Tamat SMP mereka masuk ke SMA yang sama. Di SMA mereka berdua semakin merasa bahwa mereka berdua saling membutuhkan. Di SMA Ghaf dan Ray mulai mau bergaul dengan teman-teman sekolahnya baik teman cewek taupun teman cowok walau tidak pernah akrab. Di tengah para teman-teman, Ghaf dan Ray tidak pernah memperlihatkan kedekatan mereka. Yang orang tahu mereka berdua adalah sahabat baik saja. Dan di SMA pulalah hubungan keduanya semakin intim. Keduanya berpetualang dalam nikmatnya cinta tertutup mereka. Mereka memadu kasih dalam diam tanpa gembar-gembor.Ghaf dan Ray tidak ingin orang lain tahu hubungan mereka sampai suatu saat nanti. Cukuplah mereka berdua saja yang tahu betapa indahnya cinta yang mereka jalin dalam diam dan sunyi.

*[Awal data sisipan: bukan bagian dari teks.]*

(* ===== verification/LockWord.v ===== *)
(** * [lock_word.h]: the lock word of an object

    Thirty-two bits that hold the state of an object's lock: nothing, a thin
    lock with its owner and recursion count, the id of an inflated monitor, an
    identity hash code, or a forwarding address.  A [LockWord] is its value.
    The library is built without read barriers ([kUseReadBarrier] is false);
    the two bits for their state are kept as the code keeps them. *)

From S2P Require Import Prelude.

(** ** Sizes, shifts and masks *)

Definition kStateSize : Z := 2.
Definition kReadBarrierStateSize : Z := 2.
Definition kThinLockOwnerSize : Z := 16.
Definition kThinLockCountSize : Z := 32 - kThinLockOwnerSize - kStateSize - kReadBarrierStateSize.

Definition kThinLockOwnerShift : Z := 0.
Definition kThinLockOwnerMask : Z := Z.shiftl 1 kThinLockOwnerSize - 1.
Definition kThinLockMaxOwner : Z := kThinLockOwnerMask.
Definition kThinLockCountShift : Z := kThinLockOwnerSize + kThinLockOwnerShift.
Definition kThinLockCountMask : Z := Z.shiftl 1 kThinLockCountSize - 1.
Definition kThinLockMaxCount : Z := kThinLockCountMask.

Definition kStateShift : Z := kReadBarrierStateSize + kThinLockCountSize + kThinLockCountShift.
Definition kStateMask : Z := Z.shiftl 1 kStateSize - 1.
Definition kStateThinOrUnlocked : Z := 0.
Definition kStateFat : Z := 1.
Definition kStateHash : Z := 2.
Definition kStateForwardingAddress : Z := 3.
Definition kReadBarrierStateShift : Z := kThinLockCountSize + kThinLockCountShift.
Definition kReadBarrierStateMask : Z := Z.shiftl 1 kReadBarrierStateSize - 1.

Definition kHashShift : Z := 0.
Definition kHashSize : Z := 32 - kStateSize - kReadBarrierStateSize.
Definition kHashMask : Z := Z.shiftl 1 kHashSize - 1.
Definition kMaxHash : Z := kHashMask.
Definition kMonitorIdShift : Z := kHashShift.
Definition kMonitorIdMask : Z := kHashMask.
Definition kMaxMonitorId : Z := kMaxHash.

(** ** Construction *)

Definition FromThinLockId (thread_id count rb_state : Z) : outcome Z :=
  _ ← check (thread_id <=? kThinLockMaxOwner);
  _ ← check (count <=? kThinLockMaxCount);
  mret (Z.lor (Z.lor (Z.lor (u32 (Z.shiftl thread_id kThinLockOwnerShift)) (u32 (Z.shiftl count kThinLockCountShift)))
          (u32 (Z.shiftl rb_state kReadBarrierStateShift)))
          (u32 (Z.shiftl kStateThinOrUnlocked kStateShift))).

Definition FromForwardingAddress (target : Z) : Z :=
  u32 (Z.lor (Z.shiftr target kStateSize) (u32 (Z.shiftl kStateForwardingAddress kStateShift))).

Definition FromHashCode (hash_code rb_state : Z) : outcome Z :=
  _ ← check (hash_code <=? kMaxHash);
  mret (Z.lor (Z.lor (u32 (Z.shiftl hash_code kHashShift)) (u32 (Z.shiftl rb_state kReadBarrierStateShift)))
          (u32 (Z.shiftl kStateHash kStateShift))).

Definition FromDefault (rb_state : Z) : Z := u32 (Z.shiftl rb_state kReadBarrierStateShift).

Definition LockWord_Default : Z := 0.

Definition IsDefault (lw : Z) : bool := LockWord_Default =? lw.

(** [LockWord(Monitor*, uint32_t)], with the id of the monitor. *)
Definition FromMonitorId (monitor_id rb_state : Z) : Z :=
  Z.lor (Z.lor monitor_id (u32 (Z.shiftl rb_state kReadBarrierStateShift))) (u32 (Z.shiftl kStateFat kStateShift)).

(** ** Queries *)

Inductive LockState := kUnlocked | kThinLocked | kFatLocked | kHashCode | kForwardingAddress.

Definition GetState (value_ : Z) : LockState :=
  if value_ =? 0 then kUnlocked
  else
    let internal_state := Z.land (Z.shiftr value_ kStateShift) kStateMask in
    if internal_state =? kStateThinOrUnlocked then kThinLocked
    else if internal_state =? kStateHash then kHashCode
    else if internal_state =? kStateForwardingAddress then kForwardingAddress
    else kFatLocked.

Definition ReadBarrierState (value_ : Z) : Z :=
  Z.land (Z.shiftr value_ kReadBarrierStateShift) kReadBarrierStateMask.

Definition SetReadBarrierState (value_ rb_state : Z) : Z :=
  Z.lor (Z.ldiff value_ (Z.shiftl kReadBarrierStateMask kReadBarrierStateShift))
    (Z.shiftl (Z.land rb_state kReadBarrierStateMask) kReadBarrierStateShift).

Definition ThinLockOwner (value_ : Z) : Z := Z.land (Z.shiftr value_ kThinLockOwnerShift) kThinLockOwnerMask.

Definition ThinLockCount (value_ : Z) : Z := Z.land (Z.shiftr value_ kThinLockCountShift) kThinLockCountMask.

(** [FatLockMonitor]: the id of the monitor. *)
Definition FatLockMonitorId (value_ : Z) : Z := Z.land (Z.shiftr value_ kMonitorIdShift) kMonitorIdMask.

Definition ForwardingAddress (value_ : Z) : Z := u32 (Z.shiftl value_ kStateSize).

(** [LockWord::GetHashCode]. *)
Definition LockWord_GetHashCode (value_ : Z) : Z := s32 (Z.land (Z.shiftr value_ kHashShift) kHashMask).

Definition GetValueWithoutReadBarrierState (value_ : Z) : Z :=
  Z.ldiff value_ (Z.shiftl kReadBarrierStateMask kReadBarrierStateShift).

Definition LockWord_Equal (kIncludeReadBarrierState : bool) (lw1 lw2 : Z) : bool :=
  if kIncludeReadBarrierState then lw1 =? lw2
  else GetValueWithoutReadBarrierState lw1 =? GetValueWithoutReadBarrierState lw2.

(** ** The words as numbers *)

(** The fields of a word, from the lowest bits: sixteen, twelve, two and two. *)
Definition word_of (low mid rb state : Z) : Z := low + mid * 2 ^ 16 + rb * 2 ^ 28 + state * 2 ^ 30.

Lemma land_mask_mod a n : 0 <= n -> Z.land a (Z.shiftl 1 n - 1) = a mod 2 ^ n.
Proof. rewrite Z.shiftl_1_l. apply land_ones_mod. Qed.

Section Fields.
Context (low mid rb state : Z).
Context (Hlow : 0 <= low < 2 ^ 16) (Hmid : 0 <= mid < 2 ^ 12) (Hrb : 0 <= rb < 4) (Hstate : 0 <= state < 4).

Lemma word_range : 0 <= word_of low mid rb state < 2 ^ 32.
Proof. unfold word_of. lia. Qed.

Lemma word_low : ThinLockOwner (word_of low mid rb state) = low.
Proof. unfold ThinLockOwner, kThinLockOwnerShift, kThinLockOwnerMask. rewrite Z.shiftr_0_r, land_mask_mod by (cbv; congruence). change kThinLockOwnerSize with 16. unfold word_of. mlia. Qed.

Lemma word_mid : ThinLockCount (word_of low mid rb state) = mid.
Proof.
  unfold ThinLockCount, kThinLockCountMask. rewrite land_mask_mod by (cbv; congruence).
  change kThinLockCountShift with 16. change kThinLockCountSize with 12. rewrite Z.shiftr_div_pow2 by lia. unfold word_of. mlia.
Qed.

Lemma word_rb : ReadBarrierState (word_of low mid rb state) = rb.
Proof.
  unfold ReadBarrierState, kReadBarrierStateMask. rewrite land_mask_mod by (cbv; congruence).
  change kReadBarrierStateShift with 28. change kReadBarrierStateSize with 2. rewrite Z.shiftr_div_pow2 by lia. unfold word_of. mlia.
Qed.

Lemma word_state_bits : Z.land (Z.shiftr (word_of low mid rb state) kStateShift) kStateMask = state.
Proof.
  unfold kStateMask. rewrite land_mask_mod by (cbv; congruence).
  change kStateShift with 30. change kStateSize with 2. rewrite Z.shiftr_div_pow2 by lia. unfold word_of. mlia.
Qed.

Saat masuk perguruan tinggi pun mereka tetap masuk jurusan yang sama, Sungguh tak terpisahkan. Kehadiran Ghaf saat main ke rumah Ray disambut baik oleh orang tua Ray. Begitu juga kalau Ray main ke rumah Ghaf ia disambut dengan tangan terbuka. Semua baik-baik saja. Sampai suatu ketika.....Mama Ghaf yang baru pulang dari bepergian ada perlu dengan Ghaf.Seperti biasa ia langsung ke kamar putranya itu dan membuka pintu tanpa mengetuk. Seketika ia terpaku di tempatnya. Tubuhnya menggigil melihat apa yang dilakukan Ghaf dengan Ray di atas ranjang tanpa sehelai pakaianpun ! Hanya istighfar yang keluar dari mulut. Sesaat setelah rasa terkejutnya hilang, ia berteriak sekuatnya.
“ Biadab kalian ! Apa yang kalian lakukan ? Ini sangat ....sangat terkutuk. Ya Tuhan... ! Ya Tuhan ...“ Tubuh wanita itu ambruk tak sadar diri di lantai.
Keputusan segera diambil oleh kedua orang tua mereka. Ray di kirim ke luar negeri tinggal bersama kerabatnya di sana. Luar negeri mana, Ghaf tidak diberi tahu. Dan Ghaf sendiri dibawa pindah ke kota Padang. Mamanya sampai bela-belain meninggalkan Papa Ghaf di Bandung sendirian demi menemani putra tunggalnya itu tinggal di Kota Padang. Hubungan komunikasi Ghaf dan Ray diputus. Orang tua mereka mengambil ponsel anaknya masing-masing dan menggantinya dengan ponsel baru dan nomor baru. Begitulah ceritanya mengapa Ghaf ada di kota ini sekarang. Luka hatinya membuat ia semakin tertutup pada orang lain. Kecuali pada Kenanga.